Everything from the line with "rewrite Hf. by rewrite <- !app_assoc." to the end of the data below must be returned exactly as it is, and nothing besides.

Data shown.
- - - -
(** ** Omitted versions *)

(** Under [latest_eligible] the candidates are the versions of the dataset in
    the snapshot, ascending; the selected one is the latest: no other version,
    read as numbers, is greater. *)
Lemma omitted_version_latest universe category id r :
  resolve_snapshot_omitted_version universe category id "latest_eligible" = Ok r ->
  (forall i, i ∈ candidates r <-> i ∈ dom universe /\ ei_category i = category /\ ei_id i = id)
  /\ (selected r = None <-> candidates r = [])
  /\ (forall s, selected r = Some s -> s ∈ candidates r
        /\ forall i, i ∈ candidates r -> not_gt String.compare (ei_version i) (ei_version s) = true
             /\ (Forall (fun v => version_valid v = true /\ length (version_components v) = 3%nat) [ei_version i; ei_version s] ->
                 numbers_cmp (version_numbers (ei_version i)) (version_numbers (ei_version s)) <> Gt)).
Proof.
  unfold resolve_snapshot_omitted_version. rewrite decide_False by done. rewrite decide_True by done. intros [= <-]. cbn [candidates selected].
  set (found := sort_by _ _). split; [intros i; subst found; rewrite sort_by_perm, list_elem_of_filter, elem_of_ascending; tauto|].
  split; [apply last_None|]. intros s Hs. split; [by apply last_Some_elem_of|]. intros i Hi.
  assert (not_gt (cmp_by ei_version String.compare) i s = true) as Hle.
  { pose proof (sort_by_sorted' (cmp_by ei_version String.compare)
      (filter (fun i => ei_category i = category /\ ei_id i = id) (ascending (dom universe)))) as Hsort. fold found in Hsort.
    apply last_Some in Hs as [pre E]. rewrite E in Hi, Hsort. apply elem_of_app in Hi as [Hi|Hi].
    - apply StronglySorted_app in Hsort as [Hsort _]. apply (Hsort i s Hi), list_elem_of_here.
    - apply list_elem_of_singleton in Hi as ->. unfold not_gt, cmp_by. by rewrite string_compare_refl. }
  split; [done|]. intros [[Hv1 Hl1] [[Hv2 Hl2] _]%Forall_cons]%Forall_cons. rewrite <- version_order_full by done.
  unfold not_gt, cmp_by in Hle. by destruct (String.compare _ _).
Qed.

(** ** The document spool *)

Section DocumentSpoolSpec.
Context `{ClosureLib}.

(** The records of the appended documents: each names the bytes of its document. *)
Record documents_hold (ds : list ClosureDocument) (w : ClosureDocumentSpoolWriter) : Prop := {
  dh_size : dw_byte_size w = Z.of_nat (length (dw_file w));
  dh_distinct : NoDup (doc_identity <$> ds);
  dh_dom : dom (dw_records w) = list_to_set (doc_identity <$> ds);
  dh_record : forall d, d ∈ ds -> exists r pre post, dw_records w !! doc_identity d = Some r
    /\ rec_identity r = doc_identity d /\ rec_content_hash r = canonical_json_sha256 (doc_payload d)
    /\ dw_file w = pre ++ write_canonical_json (document_json d) ++ post
    /\ rec_offset r = Z.of_nat (length pre) /\ rec_byte_size r = Z.of_nat (length (write_canonical_json (document_json d)));
}.

Lemma documents_new_hold : documents_hold [] documents_new.
Proof. split; [done|constructor|done|by intros d ?%elem_of_nil]. Qed.

(** Appending a new document only fails when the file leaves 64 bits. *)
Lemma documents_append_outcome ds w d : documents_hold ds w -> doc_identity d ∉ doc_identity <$> ds ->
  outcome (documents_hold (ds ++ [d])) (fun e => e = "scope closure document spool byte count overflow") (documents_append w d).
Proof.
  intros [Hsize Hnd Hdom Hrec] Hd. unfold documents_append.
  assert (dw_records w !! doc_identity d = None) as Hnone by (apply not_elem_of_dom; rewrite Hdom; set_solver).
  eapply outcome_bind; [apply outcome_ensure; rewrite Hnone, bool_decide_eq_false_2 by (by intros []); done|]. intros _ _ _.
  eapply outcome_bind; [apply outcome_ensure; done|]. intros _ _ _. cbn [outcome]. split; cbn [dw_file dw_records dw_byte_size].
  - rewrite length_app. lia.
  - rewrite fmap_app. apply NoDup_app. split; [done|]. split; [set_solver|]. apply NoDup_singleton.
  - rewrite dom_insert_L, Hdom, fmap_app, list_to_set_app_L. cbn [fmap list_fmap list_to_set]. set_solver.
  - intros d' [Hd'|Hd']%elem_of_app.
    + destruct (Hrec d' Hd') as (r & pre & post & Hr & Hid & Hh & Hf & Ho & Hb). exists r, pre, (post ++ write_canonical_json (document_json d)).
      rewrite lookup_insert_ne by (intros E; apply Hd, list_elem_of_fmap; by exists d'). split_and!; [done..| |done|done].
      rewrite Hf. by rewrite <- !app_assoc.
    + apply list_elem_of_singleton in Hd' as ->. eexists _, (dw_file w), []. rewrite lookup_insert_eq, app_nil_r. by split_and!.
Qed.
- - - -
Solution for this problem.
      rewrite Hf. by rewrite <- !app_assoc.
    + apply list_elem_of_singleton in Hd' as ->. eexists _, (dw_file w), []. rewrite lookup_insert_eq, app_nil_r. by split_and!.
Qed.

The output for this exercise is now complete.